Lemma vp8_frame_Ok data start size w h : vp8_frame data start size = Ok (w, h) ->
  0 <= w <= 16384 /\ 0 <= h <= 16384.
Proof.
  intros Hv. apply bind_Ok in Hv as ([] & _ & Hv). apply Ok_eq in Hv. injection Hv as <- <-.
  assert (Hb : forall i, 0 <= getUint16_le data i)
    by (intros i; unfold getUint16_le; pose proof (data_at_bound data i); pose proof (data_at_bound data (i + 1)); lia).
  pose proof (land_14 _ (Hb (start + 6)%nat)). pose proof (land_14 _ (Hb (start + 8)%nat)). lia.
Qed.

Lemma vp8l_frame_Ok data st start size w h b : vp8l_frame data st start size = Ok (w, h, b) ->
  0 <= w <= 16384 /\ 0 <= h <= 16384.
Proof.
  intros Hv. apply bind_Ok in Hv as ([] & _ & Hv). apply bind_Ok in Hv as ([] & _ & Hv).
  apply Ok_eq in Hv. injection Hv as <- <- _.
  pose proof (getUint32_le_bound data (start + 1)) as Hb. pose proof (land_14 _ (proj1 Hb)).
  pose proof (land_14 (Z.shiftr (getUint32_le data (start + 1)) 14)) as H14.
  specialize (H14 (proj2 (Z.shiftr_nonneg _ _) (proj1 Hb))). lia.
Qed.

Lemma image_chunk_Ok data st type start size st' :
  image_chunk data st type start size = Ok st' ->
  dimensions_ok st' /\ image st = false /\ image st' = true /\ extended st' = extended st.
Proof.
  intros Hv. apply bind_Ok in Hv as ([] & H1 & Hv). apply bind_Ok in Hv as ([[w h] b] & Hd & Hv).
  apply bind_Ok in Hv as ([] & H2 & Hv). apply Ok_eq in Hv as <-. apply webp_check_Ok in H1, H2.
  assert (0 <= w <= 16384 /\ 0 <= h <= 16384).
  { destruct (jstr_eqb type _); [|by eapply vp8l_frame_Ok].
    apply bind_Ok in Hd as ([w' h'] & Hd & He).
    apply Ok_eq in He. injection He as <- <- _. by eapply vp8_frame_Ok. }
  apply orb_false_iff in H1 as [H1 H3]. apply orb_false_iff in H2 as [H2 H4]. bools. split; [|done].
  intros _. cbn. split; [lia|]. split; [lia|]. intros He. rewrite He in H4. cbn in H4. bools. lia.
Qed.

(** A chunk keeps the dimensions, and is an image or a canvas exactly when a flag is set. *)
Lemma webp_chunk_Ok data st type start size st' :
  dimensions_ok st -> first_chunk st -> webp_chunk data st type start size = Ok st' ->
  let chunk := (type, start, size) in
  dimensions_ok st' /\ is_animation chunk = false /\
  (Nat.b2n (image st') = Nat.b2n (is_image chunk) + Nat.b2n (image st))%nat /\
  (Nat.b2n (extended st') = Nat.b2n (is_canvas chunk) + Nat.b2n (extended st))%nat.
Proof.
  intros Hd Hf Hv. unfold webp_chunk in Hv. unfold is_animation, is_image, is_canvas. cbn [fst].
  destruct (jstr_eqb type (js "VP8X")) eqn:Hx.
  { apply jstr_eqb_eq in Hx as ->. cbn. apply bind_Ok in Hv as ([] & H1 & Hv).
    apply bind_Ok in Hv as ([] & _ & Hv). apply bind_Ok in Hv as ([] & _ & Hv). apply Ok_eq in Hv as <-.
    apply webp_check_Ok in H1. bools. destruct (Hf ltac:(done)) as [Hi He].
    cbn [image extended]. rewrite Hi, He. split; [intros [=]; cbn in *; congruence|]. done. }
  destruct (jstr_eqb type (js "ANIM") || jstr_eqb type (js "ANMF")) eqn:Ha; [done|].
  destruct (jstr_eqb type (js "VP8 ") || jstr_eqb type (js "VP8L")) eqn:Hi.
  { apply image_chunk_Ok in Hv as (Hd' & Hi0 & Hi1 & He). rewrite Hi0, Hi1, He. done. }
  assert (Hsame : image st' = image st /\ extended st' = extended st /\ width st' = width st /\
    height st' = height st /\ canvasWidth st' = canvasWidth st /\ canvasHeight st' = canvasHeight st).
  { destruct (jstr_eqb type (js "ALPH")).
    - do 2 apply bind_Ok in Hv as ([] & _ & Hv). by apply Ok_eq in Hv as <-.
    - unfold metadata_chunk in Hv. destruct (jstr_eqb type (js "ICCP")).
      { apply bind_Ok in Hv as ([] & _ & Hv). by apply Ok_eq in Hv as <-. }
      destruct (jstr_eqb type (js "EXIF") || jstr_eqb type (js "XMP ")); [|by apply Ok_eq in Hv as <-].
      apply bind_Ok in Hv as ([] & _ & Hv).
      destruct (jstr_eqb type (js "EXIF")); by apply Ok_eq in Hv as <-. }
  destruct Hsame as (Hi' & He' & Hw & Hh & Hcw & Hch). unfold dimensions_ok.
  by rewrite Hi', He', Hw, Hh, Hcw, Hch.
Qed.

Definition count (p : jstr * nat * Z -> bool) (l : list (jstr * nat * Z)) : nat :=
  length (List.filter p l).

Lemma count_cons p c l : count p (c :: l) = (Nat.b2n (p c) + count p l)%nat.
Proof. unfold count. simpl. by destruct (p c). Qed.

Lemma webp_loop_Ok data fuel : forall st st',
  dimensions_ok st -> first_chunk st -> (12 <= webp_offset st <= length data)%nat ->
  webp_loop data fuel st = Ok st' ->
  dimensions_ok st' /\ exists l, riff data (webp_offset st) l /\ count is_animation l = 0%nat /\
    (Nat.b2n (image st') = count is_image l + Nat.b2n (image st))%nat /\
    (Nat.b2n (extended st') = count is_canvas l + Nat.b2n (extended st))%nat.
Proof.
  induction fuel as [|fuel IH]; intros st st' Hd Hf Ho Hl; cbn [webp_loop] in Hl;
    destruct (Nat.ltb_spec (webp_offset st) (length data)); try done.
  1,3: apply Ok_eq in Hl as <-; split; [done|]; exists []; split;
    [replace (webp_offset st) with (length data) by lia; constructor|done].
  apply bind_Ok in Hl as (st1 & Hi & Hl). pose proof (webp_iteration_padded _ _ _ Hi) as Hp.
  unfold webp_iteration in Hi. apply bind_Ok in Hi as ([] & _ & Hi). apply bind_Ok in Hi as ([] & _ & Hi).
  apply bind_Ok in Hi as (st2 & Hc & Hi). apply Ok_eq in Hi. cbn [webp_offset webp_at] in *.
  apply webp_chunk_Ok in Hc as (Hd2 & Hani & Him & Hca); [|done..].
  apply IH in Hl as (Hd' & l & Hr & Hl0 & Hl1 & Hl2); [|by subst st1|intros ?; lia|lia].
  split; [done|]. eexists ((fourcc data (webp_offset st), (webp_offset st + 8)%nat, _) :: l).
  split.
  { constructor; [done|]. subst st1. cbn [webp_at webp_offset] in Hr.
    rewrite (Z.land_ones _ 1) in Hr by lia. exact Hr. }
  rewrite !count_cons, Hani. subst st1. cbn [image extended webp_at] in *. cbn [Nat.b2n] in *. lia.
Qed.

(** An accepted WebP file is tiled by its RIFF chunks, none of which is an animation; exactly one
    is an image, at most one a canvas; the file is as long as its RIFF header says. *)
Theorem webp_accepted data : validateWebpStructure data = Ok tt ->
  fourcc data 0 = js "RIFF" /\ fourcc data 8 = js "WEBP" /\
  Z.of_nat (length data) = getUint32_le data 4 + 8 /\
  exists st chunks, webp_loop data (length data) webp_start = Ok st /\ riff data 12 chunks /\
    count is_animation chunks = 0%nat /\ count is_image chunks = 1%nat /\
    (count is_canvas chunks <= 1)%nat /\ 1 <= width st <= 16384 /\ 1 <= height st <= 16384 /\
    (count is_canvas chunks = 1%nat -> width st = canvasWidth st /\ height st = canvasHeight st).
Proof.
  intros Hv. apply bind_Ok in Hv as ([] & Hh & Hv). apply bind_Ok in Hv as (st & Hl & Hv).
  apply webp_check_Ok in Hh, Hv. apply orb_false_iff in Hv as [Hv _].
  apply orb_false_iff in Hh as [Hh Hlen]. apply orb_false_iff in Hh as [Hh Hweb].
  apply orb_false_iff in Hh as [Hlong Hriff]. bools.
  split; [done|]. split; [done|]. split; [lia|].
  exists st. pose proof Hl as Hloop.
  apply webp_loop_Ok in Hl as (Hd & l & Hr & Ha & Hi & Hc); [|by intros [=]|done|cbn; lia].
  destruct (Hd Hv) as (Hw & Hh & He). exists l. rewrite Hv in Hi. cbn in Hi, Hc.
  split; [done|]. split; [done|]. split; [done|]. destruct (extended st); cbn in Hc.
  - split_and!; lia || auto.
  - split_and!; lia.
Qed.
Example webp_accepted_witness :
  fourcc example_webp 0 = js "RIFF" /\ fourcc example_webp 8 = js "WEBP" /\
  Z.of_nat (length example_webp) = getUint32_le example_webp 4 + 8 /\
  exists st chunks, webp_loop example_webp (length example_webp) webp_start = Ok st /\
    riff example_webp 12 chunks /\
    count is_animation chunks = 0%nat /\ count is_image chunks = 1%nat /\
    (count is_canvas chunks <= 1)%nat /\ 1 <= width st <= 16384 /\ 1 <= height st <= 16384 /\
    (count is_canvas chunks = 1%nat -> width st = canvasWidth st /\ height st = canvasHeight st).
Proof. apply webp_accepted. vm_compute. reflexivity. Defined.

## Exercise directions
Some lines above contain the word "Hsame". Copy each of them.

## Exercise result
  assert (Hsame : image st' = image st /\ extended st' = extended st /\ width st' = width st /\
  destruct Hsame as (Hi' & He' & Hw & Hh & Hcw & Hch). unfold dimensions_ok.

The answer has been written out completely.